TEMPO.CO, Batam - Tragedi penggusuran paksa warga Pulau Rempang tepat berusia satu tahun pada hari ini, Sabtu, 7 September 2024. Sejumlah warga melakukan peringatan terhadap tragedi bentrokan dengan sekitar seribuan aparat gabungan tersebut.
Bentrokan antara aparat dan warga tak terelakan satu tahun lalu. Warga berhadapan dengan petungan, gas air mata, peluru karet demi mempertahankan kampung leluhur mereka. Sejumlah anak yang sedang berada di sekolah di sekitar lokasi kejadian pun menjadi korban gas air mata. Warga terluka, dan 8 orang lainnya ditangkap dan dibui.
Sejumlah warga melakukan berbagai kegiatan peringatan sejak Jumat kemarin, 6 September 2024. Mereka bebondong-bondong berziarah ke makam-makan tua yang terdapat di Lubuk Lanjut, Kampung Pasir Panjang. Salah satu yang hadir adalah Ridwan, ia sosok lelaki yang viral ketika bentrok terjadi. Kepala Ridwan ketika itu terkena peluru karet, video kepala pria paruh baya ini berlumuran darah tersebar kemana-mana.
"Masih ingat, ini kepala saya dijahit sembilan, karena peluru karet," kata Ridwan mengenang usai menggelar ziarah.
Bagi Ridwan kejadian itu tidak menyurutkan hatinya untuk tetap melawan penggusuran. "Kejadian tanggal 7 September di Jembatan 4, saya minta pada saudara saya semua yang ada di pulau Rempang ini bertahanlah, berteguhlah, dari ikatan tali pinggang ibu bapak, dimana ibu pergi distulah perginya, dimana nenek moyang ada disitu kita ada," kata Ridwan.
Ridwan tidak bisa membayangkan kejadian saat itu. Ia hanya tahu berani melawan karena membela kebenaran. "Saya berani berdarah membela kebenaran, tanah air Indonesia akan dimasuki pihak asing untuk mengelola tanah Pulau Rempang, maka kami bertahan mau mati-matian ketika itu,"kata Ridwan.
Sorang warga Rempang lainnya, Siti Hawa menyatakan tragedi 7 September itu adalah kejadian sadis dan bukti zalimnya pemerintah kepada masyarakat. Dia pun menyatakan kejadian itu akan terus mereka peringati setiap tahunna. "Setiap tahun itu akan kami ingat, tidak akan lupa," kata Siti.
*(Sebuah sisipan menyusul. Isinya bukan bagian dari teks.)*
(** C2.  [GetGroups(false)] is the masterlist's groups.  In
    [GetGroups(true)], with group names unique within each store (§3), a
    masterlist group that a user group shares its name with stays at its
    position and takes the user description unless that is empty and the
    masterlist after-groups followed by the user after-groups; a masterlist
    group that no user group shares its name with is unchanged; and past the
    masterlist groups come exactly the user groups whose names the
    masterlist lacks, in userlist order. *)
Theorem GetGroups_spec (db : ApiDatabase) :
  let masterlistGroups := Groups (masterlist_ db) in
  let userGroups := Groups (userlist_ db) in
  GetGroups db false = masterlistGroups
  ∧ (NoDup (Group_GetName <$> masterlistGroups) →
     NoDup (Group_GetName <$> userGroups) →
     ∀ i g u,
       masterlistGroups !! i = Some g → u ∈ userGroups →
       Group_GetName u = Group_GetName g →
       GetGroups db true !! i
       = Some (mkGroup (Group_GetName g)
                 (Group_GetAfterGroups g ++ Group_GetAfterGroups u)
                 (if bool_decide (Group_GetDescription u = "")
                  then Group_GetDescription g
                  else Group_GetDescription u)))
  ∧ (∀ i g,
       masterlistGroups !! i = Some g →
       (∀ u, u ∈ userGroups → Group_GetName u ≠ Group_GetName g) →
       GetGroups db true !! i = Some g)
  ∧ drop (length masterlistGroups) (GetGroups db true)
    = filter (λ u, Group_GetName u ∉ Group_GetName <$> masterlistGroups)
             userGroups.
Proof.
  intros M U. unfold GetGroups, MergeGroups. fold M U.
  pose proof (MergeGroups_loop_names U M []) as [Hnames Hnew].
  destruct (foldl MergeGroups_step (M, []) U) as [merged new] eqn:Hloop.
  simpl in Hnames, Hnew.
  assert (length merged = length M) as Hlen.
  { by rewrite <- (length_fmap Group_GetName merged), Hnames, length_fmap. }
  split_and!.
  - done.
  - intros HM HU i g u Hi Hu Hname.
    apply list_elem_of_split in Hu as (before & after & HUeq).
    pose proof (MergeGroups_loop_merged before after u M [] i g Hi) as Hmerged.
    rewrite <- HUeq, Hloop in Hmerged. simpl in Hmerged.
    rewrite lookup_app_l by (rewrite Hlen; by eapply lookup_lt_Some).
    apply Hmerged; [|done|].
    + intros j g' Hlt Hj Heq.
      assert (j = i); [|lia].
      eapply (NoDup_lookup _ j i (Group_GetName g) HM);
        rewrite list_lookup_fmap; [by rewrite Hj, <- Heq|by rewrite Hi].
    + intros u' Hu' Heq.
      rewrite HUeq, fmap_app, fmap_cons in HU.
      apply NoDup_app in HU as (_ & Hdisj & [Hnotin _]%NoDup_cons).
      apply elem_of_app in Hu' as [Hu'|Hu'].
      * apply (Hdisj (Group_GetName u')); [by apply list_elem_of_fmap_2|].
        rewrite Heq, <- Hname. by left.
      * apply Hnotin. rewrite Hname, <- Heq. by apply list_elem_of_fmap_2.
  - intros i g Hi Hother.
    pose proof (MergeGroups_loop_untouched U M [] i g Hi Hother) as Hkeep.
    rewrite Hloop in Hkeep.
    rewrite lookup_app_l by (rewrite Hlen; by eapply lookup_lt_Some). done.
  - by rewrite <- Hlen, drop_app_length, Hnew.
Qed.
(** [UPDATE cart SET qty = ? WHERE id = ?] *)
Definition update_cart_qty (d : database) (q : Q) (id : Z) : database :=
  Database (db_products d)
    ((λ c, if decide (row_id c = id)
           then CartRow (row_id c) (row_userId c) (row_productId c) q
           else c) <$> db_cart d)
    (db_cart_seq d).

(** The rowid [AUTOINCREMENT] gives to the next row: one more than the
    largest rowid the table has ever held. *)
Definition next_rowid (d : database) : Z :=
  1 + foldr Z.max (db_cart_seq d) (row_id <$> db_cart d).

(** [INSERT INTO cart (userId, productId, qty) VALUES (?,?,?)], rejected
    when [UNIQUE(userId, productId)] or the foreign key on [productId]
    ([PRAGMA foreign_keys = ON]) would be violated. *)
Definition insert_cart (d : database) (u pid : string) (q : Q) : result :=
  if bool_decide (Exists (λ c, row_userId c = u ∧ row_productId c = pid) (db_cart d))
  then Rejected
  else if bool_decide (Exists (λ p, prod_id p = pid) (db_products d))
  then Done (Database (db_products d)
               (db_cart d ++ [CartRow (next_rowid d) u pid q])
               (next_rowid d))
  else Rejected.

(** [DELETE FROM cart WHERE userId = ? AND productId = ?] *)
Definition delete_cart_line (d : database) (u pid : string) : database :=
  Database (db_products d)
    (filter (λ c, ¬ (row_userId c = u ∧ row_productId c = pid)) (db_cart d))
    (db_cart_seq d).

(** [DELETE FROM cart WHERE userId = ?] *)
Definition delete_cart_user (d : database) (u : string) : database :=
  Database (db_products d)
    (filter (λ c, row_userId c ≠ u) (db_cart d))
    (db_cart_seq d).

(** A row of the join: [id, name, price, image, qty]. *)
Record join_row := JoinRow {
  r_id : string;
  r_name : string;
  r_price : Q;
  r_image : string;
  r_qty : Q
}.

(** [SELECT c.productId as id, p.name, p.price, p.image, c.qty
     FROM cart c JOIN products p ON p.id = c.productId
     WHERE c.userId = ?]: the rows of [cart] with that userId in the order
    of the index on [(userId, productId)], each with the product of its
    id. *)
Definition select_cart_join (d : database) (u : string) : list join_row :=
  c ← index_order row_productId (filter (λ c, row_userId c = u) (db_cart d));
  p ← filter (λ p, prod_id p = row_productId c) (db_products d);
  [JoinRow (row_productId c) (prod_name p) (prod_price p) (prod_image p) (row_qty c)].

(** [SELECT id, name, price, image FROM products] *)
Definition select_products (d : database) : list product := db_products d.

End Sql.

(** ** The routes *)

(** [new Map(entries)]: a later entry replaces an earlier one with the same
    key. *)
Definition js_Map (ps : list product) : gmap string product :=
  foldl (λ m p, <[prod_id p := p]> m) ∅ ps.

(** [{ ...p, qty }] where [p] is [map.get(c.productId)]. *)
Definition spread_with_qty (p : option product) (q : Q) : item :=
  Item (prod_id <$> p) (prod_name <$> p) (prod_price <$> p) (prod_image <$> p) q.

(** [items.reduce((sum, it) => sum + it.price * it.qty, 0)] *)
Definition reduce_total (its : list item) : number :=
  foldl (λ sum it, js_add sum (js_mul (to_number (item_price it)) (Num (item_qty it))))
        (Num 0) its.

(** The body of [getCart] up to the response: the joined items and their
    total. *)
Definition cart_view_of (s : server) : cart_view :=
  let items :=
    if useDb s then
      (λ r, Item (Some (Sql.r_id r)) (Some (Sql.r_name r)) (Some (Sql.r_price r))
                 (Some (Sql.r_image r)) (Sql.r_qty r))
        <$> Sql.select_cart_join (db s) DEMO_USER
    else
      let map := js_Map (mem_products (mem s)) in
      (λ c, spread_with_qty (map !! productId c) (qty c))
        <$> filter (λ c, userId c = DEMO_USER) (mem_cart (mem s)) in
  CartView items (reduce_total items).

(** [async function getCart(req, res)] *)
Definition getCart (s : server) : response :=
  res_json (JsonCart (cart_view_of s)).

(** The body of [POST /api/cart]: [{ productId, qty } = req.body || {}]. *)
Record cart_request := CartRequest {
  req_productId : option string;
  req_qty : jsval
}.

Definition set_db (s : server) (d : database) : server :=
  Server (useDb s) d (mem s).

Definition set_mem_cart (s : server) (c : list cart_line) : server :=
  Server (useDb s) (db s) (MemStore (mem_products (mem s)) c).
Siti mengatakan, apalagi ketika itu aparat menggunakan gas air mata untuk mengusir warga pulau Rempang. "Dulu nenek moyang berlawan dengan penjajah belanda. Sekarang pemerintah yang menjajah kita," ujarnya.
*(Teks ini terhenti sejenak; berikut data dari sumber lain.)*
(** function interpolateColor(t) {
      const r = Math.round(0x27 + t * (0xc0 - 0x27));
      const g = Math.round(0xae + t * (0x39 - 0xae));
      const b = Math.round(0x60 + t * (0x2b - 0x60));
      return `rgb(${r},${g},${b})`; } *)
Definition interpolateColor (t : Q) : string :=
  let r := channel 0x27 0xc0 t in
  let g := channel 0xae 0x39 t in
  let b := channel 0x60 0x2b t in
  ("rgb(" ++ Z_to_string r ++ "," ++ Z_to_string g ++ "," ++ Z_to_string b ++ ")")%string.

(* ------------------------------------------------------------------------- *)
(** * Controls *)

Definition DX_MIN : Q := 1 # 100.
Definition DX_MAX : Q := 2.
Definition DX_STEP : Q := 1 # 100.

(** {#each [2.0, 1.0, 0.5, 0.1, 0.01] as preset} *)
Definition presets : list Q := [2; 1; 1 # 2; 1 # 10; 1 # 100].

(** class:active={Math.abs(deltaX - preset) < 0.005} *)
Definition preset_active (deltaX preset : Q) : bool :=
  Qlt_bool (Math_abs (deltaX - preset)) (5 # 1000).

(** The value an <input type="range" min max step> holds after the user moves
    it to the raw position [raw] (HTML value sanitization of range inputs:
    clamp to [min, max], then round to the nearest value min + k * step, the
    larger one on a tie, and step down once if that exceeds max). *)
Definition range_value (min max step raw : Q) : Q :=
  let c := if Qlt_bool raw min then min else if Qlt_bool max raw then max else raw in
  let k := Qfloor ((c - min) / step + (1 # 2)) in
  let v := min + inject_Z k * step in
  if Qlt_bool max v then min + inject_Z (k - 1) * step else v.

(* ------------------------------------------------------------------------- *)
(** * Component state and its transitions *)

(** let deltaX = 1.5; let x0 = 2.0; *)
Record State := { deltaX : Q; x0 : Q }.

Definition init : State := {| deltaX := 3 # 2; x0 := 2 |}.

(** Every assignment to deltaX: [set_deltaX v s]. *)
Definition set_deltaX (v : Q) (s : State) : State := {| deltaX := v; x0 := x0 s |}.

(** The user events: a slider movement (bind:value={deltaX}) and a preset click
    (on:click={() => deltaX = preset}). *)
Inductive Event := Slider (raw : Q) | PresetClick (preset : Q).

Inductive step : State -> State -> Prop :=
| step_slider s raw :
    step s (set_deltaX (range_value DX_MIN DX_MAX DX_STEP raw) s)
| step_preset s p :
    In p presets -> step s (set_deltaX p s).

Inductive reachable : State -> Prop :=
| reach_init : reachable init
| reach_step s s' : reachable s -> step s s' -> reachable s'.

(* ------------------------------------------------------------------------- *)
(** * Reactive declarations ($:) *)

Section App.

Variable Number_toString : Q -> string.

Fixpoint join (sep : string) (l : list string) : string :=
  match l with
  | [] => EmptyString
  | [x] => x
  | x :: r => (x ++ sep ++ join sep r)%string
  end.

(** function makeLine(xArr, fn) {
      return xArr.map(x => `${toSvgX(x)},${toSvgY(fn(x))}`).join(' '); } *)
Definition makeLine (xArr : list Q) (fn : Q -> Q) : string :=
  join " " (map (fun x => (Number_toString (toSvgX x) ++ "," ++
                           Number_toString (toSvgY (fn x)))%string) xArr).

Record Point := { px : Q; py : Q }.

Record Derived := {
  slope_sek : Q;
  slope_tan : Q;
  slopeDisplay : string;
  errorDisplay : string;
  funcPoints : string;
  sekantePoints : string;
  tangentePoints : string;
  px0 : Point;
  px1 : Point;
  errorRatio : Q;
  errorColor : string }.

Definition derive (s : State) : Derived :=
  let x0 := x0 s in
  let deltaX := deltaX s in
  let slope_sek := (f (x0 + deltaX) - f x0) / deltaX in
  let slope_tan := df x0 in
  let errorRatio := Math_min 1 (Math_abs (slope_sek - slope_tan) / 3) in
  {| slope_sek := slope_sek;
     slope_tan := slope_tan;
     slopeDisplay := toFixed Number_toString slope_sek 4;
     errorDisplay := toFixed Number_toString (Math_abs (slope_sek - slope_tan)) 4;
     funcPoints := makeLine xs f;
     sekantePoints := makeLine xs (fun x => f x0 + slope_sek * (x - x0));
     tangentePoints := makeLine xs (fun x => f x0 + slope_tan * (x - x0));
     px0 := {| px := toSvgX x0; py := toSvgY (f x0) |};
     px1 := {| px := toSvgX (x0 + deltaX); py := toSvgY (f (x0 + deltaX)) |};
     errorRatio := errorRatio;
     errorColor := interpolateColor errorRatio |}.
Siti menegaskan, mereka akan tetap menolak kampung leluhurnya diambil untuk dijadikan Rempang Eco City, proyek strategis nasional (PSN) yang akan dibangun di sana. "Kalau kita menyerah banyak menjadi korban di laut dan darat," katanya yang juga hadir saat berziarah.
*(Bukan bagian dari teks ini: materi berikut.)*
(** * The benchmarks of benchmarks.cpp

    A shallow embedding of [benchmarks.cpp].

    The second half of the file (the [Barrier] class and the five [BM_*]
    functions registered with [UseManualTime]) is an interleaving
    transition system.  Every transition is one atomic action of one
    thread: an operation on a [std::atomic] (sequentially consistent, the
    default of the overloaded operators the source uses), one load or one
    store of a plain variable, one mutex acquisition or release, or one
    call into the framework or the clock.  A run is the fold of the
    transition function over a schedule.

    The first half (the function-call and the cache-miss benchmarks) is
    sequential: a benchmark is the list of values its loop hands to
    [benchmark::DoNotOptimize], or [None] when the run meets undefined
    behaviour.  Time is not modelled there. *)

From stdpp Require Import base list.
From Stdlib Require Import ZArith Lia.

Local Open Scope Z_scope.

(** ** Machine integers *)

(** [std::uint32_t]: arithmetic modulo 2^32. *)
Definition wrap_u32 (z : Z) : Z := z mod 2 ^ 32.

(** [std::atomic_int32_t]: two's complement, wrapping (atomic arithmetic on
    signed integers has no undefined overflow). *)
Definition wrap_i32 (z : Z) : Z := (z + 2 ^ 31) mod 2 ^ 32 - 2 ^ 31.

Definition INT_MAX : Z := 2 ^ 31 - 1.

(** ** class Barrier *)

Record Barrier := mkBarrier {
  _numThreadsArrived : Z;   (* std::atomic_int32_t, initialised {0} *)
  _numTotalThreads : Z      (* int *)
}.

(** [Barrier(int numTotalThreads)] *)
Definition Barrier_new (numTotalThreads : Z) : Barrier :=
  {| _numThreadsArrived := 0; _numTotalThreads := numTotalThreads |}.

(** [++_numThreadsArrived;] one atomic read-modify-write. *)
Definition arrive (b : Barrier) : Barrier :=
  {| _numThreadsArrived := wrap_i32 (_numThreadsArrived b + 1);
     _numTotalThreads := _numTotalThreads b |}.

(** The condition of [while (_numThreadsArrived < _numTotalThreads) {}]:
    one atomic load and a comparison. *)
Definition must_spin (b : Barrier) : bool :=
  _numThreadsArrived b <? _numTotalThreads b.

(** Where a thread stands in its call of [arriveAndWait()]. *)
Inductive CallPc :=
| Calling     (* about to execute the increment *)
| Polling     (* in the while loop *)
| Returned.   (* the call has returned *)

(** One atomic action of [arriveAndWait()].  The loop body is empty: a
    thread that finds the condition true evaluates it again, and nothing
    else can end the loop. *)
Definition arriveAndWait_step (pc : CallPc) (b : Barrier) : CallPc * Barrier :=
  match pc with
  | Calling => (Polling, arrive b)
  | Polling => if must_spin b then (Polling, b) else (Returned, b)
  | Returned => (Returned, b)
  end.

(** ** A barrier used by any number of threads

    [callers] holds one [CallPc] per thread that calls [arriveAndWait()]
    once; scheduling thread [i] lets it do one atomic action. *)
Module Rendezvous.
Penolakan terhadap proyek itu pun diserukan oleh warga lainnya, Miswadi. Dia menyatakan tak akan angkat kaki dari tanah leluhurnya itu.
"Yang jelas pada intinya kami akan tetap meolak relokasi dan investasi jahat seperti ini sampai mati," kata dia.
Ziarah kubur yang berlangsung pada Jumat kemarin pun diikuti secara khitmat. Muhammad Sani, tetua masyarakat adat Pulau Rempang, memimpin berbagai doa untuk keselamatan mereka.
"Pada kesempatan ini kami mohon doa restu kepada arwah-arwah orang tua kami, leluhur kami ini. Minta agar daerah-daerah kami Pulau Rempang ini, kampung-kampung tua yang 16 titik dan juga luar 16 titik ini tidak digusur," kata Sani.
Beberapa warga Rempang yang hadir tidak bisa menahan isak tanggis ketika Sani melafalkan doa. Warga juga menyirami makam-makan tua yang berada di bawah akar pohon-pohon Ara yang menjulang tinggi dan besar. "Ini menandakan, kami sudah 8 keturunan ada di Rempang, bahkan sebelum pohon besar ini ada, makam-makan ini sudah ada," kata Sani.
Sani menegaskan, Rempang bukanlah pulau kosong. Pancang makam ini menjadi dasar mereka menyebut kampung itu sebagai tanah leluhur mereka di wilayah Batam, Kepulauan Riau.